WHAT IS REQUIRED: Find the word "from" below. Copy each line that has it.

Stored data:
(** What the initialisation reads from outside.  [saved] and [active] are
    the [glob.glob] results of the two directories ([None]: no such
    directory); [file_exists] is [os.path.exists]; [use_multi_instance] is
    the local of that name, read from [ENABLE_MULTI_INSTANCE];
    [ws_endpoint_env] is [os.environ.get("CAMOUFOX_WS_ENDPOINT")].
    [bring_up idx auth_file] stands for the browser work of one pass of
    the loop: the browser and the page when the connection, the page
    initialisation and the two set-up steps went through with
    [is_ready], [None] when the page was not ready or something raised.
    [clock idx] is the event-loop time when the instance is built. *)
Variable saved active : option (list string).
Variable file_exists : string -> bool.
Variable use_multi_instance : bool.
Variable ws_endpoint_env : option string.
Variable bring_up : nat -> string -> option (Handle * option Handle).
Variable clock : nat -> Z.

(** The loop over the files of [active], skipping base names seen. *)
Fixpoint add_unseen (files : list string) (auth_files : list string)
  (seen_basenames : list string) : list string :=
  match files with
  | [] => auth_files
  | f :: rest =>
      if negb (mem (basename f) seen_basenames)
      then add_unseen rest (auth_files ++ [f])
             (basename f :: seen_basenames)
      else add_unseen rest auth_files seen_basenames
  end.

(** The search for authentication files when none are given. *)
Definition discover_auth_files : list string :=
  let auth_files := match saved with Some files => files | None => [] end in
  let seen_basenames := map basename auth_files in
  match active with
  | Some files => add_unseen files auth_files seen_basenames
  | None => auth_files
  end.

(** [f"instance_{idx}"] *)
Definition instance_name (idx : nat) : string :=
  ("instance_" ++ decimal idx)%string.

(** The instance built in pass [idx] of the loop. *)
Definition new_instance (base_port : Z) (idx : nat) (auth_file ws : string)
  (browser : Handle) (page : option Handle) : BrowserInstance :=
  mkBrowserInstance (instance_name idx) auth_file browser page ws
    (base_port + Z.of_nat idx) true 0 0 true (clock idx).

(** [for idx, auth_file in enumerate(auth_files)], from pass [idx] on;
    the result is [success_count]. *)
Fixpoint bring_up_all (base_port : Z) (idx : nat) (auth_files : list string)
  (success_count : nat) : Op nat :=
  match auth_files with
  | [] => ret success_count
  | auth_file :: rest =>
      if negb (file_exists auth_file)
      then bring_up_all base_port (S idx) rest success_count
      else if negb (truthy_opt ws_endpoint_env)
      then bring_up_all base_port (S idx) rest success_count
      else
        match ws_endpoint_env, bring_up idx auth_file with
        | Some ws, Some (browser, page) =>
            add_instance
              (new_instance base_port idx auth_file ws browser page) ;;
            bring_up_all base_port (S idx) rest (S success_count)
        | _, _ => bring_up_all base_port (S idx) rest success_count
        end
  end.

Definition initialize_multiple_browsers (auth_files : option (list string))
  (base_port : Z) : Op bool :=
  let found :=
    match auth_files with
    | Some l => Some l
    | None =>
        if is_empty discover_auth_files then None
        else Some discover_auth_files
    end in
  match found with
  | None => ret false
  | Some l =>
      let l := if negb use_multi_instance && (1 <? List.length l)%nat
               then firstn 1 l else l in
      success_count <- bring_up_all base_port 0 l 0 ;;
      ret (0 <? success_count)%nat
  end.

(** The files the loop of [initialize_multiple_browsers] runs over: the
    ones given or found, cut to the first when multi-instance mode is
    off. *)
Definition files_to_try (auth_files : option (list string)) : list string :=
  let l := match auth_files with
           | Some l => l
           | None => discover_auth_files
           end in
  if negb use_multi_instance && (1 <? List.length l)%nat
  then firstn 1 l else l.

SOLUTION:
(** What the initialisation reads from outside.  [saved] and [active] are
    the local of that name, read from [ENABLE_MULTI_INSTANCE];
(** [for idx, auth_file in enumerate(auth_files)], from pass [idx] on;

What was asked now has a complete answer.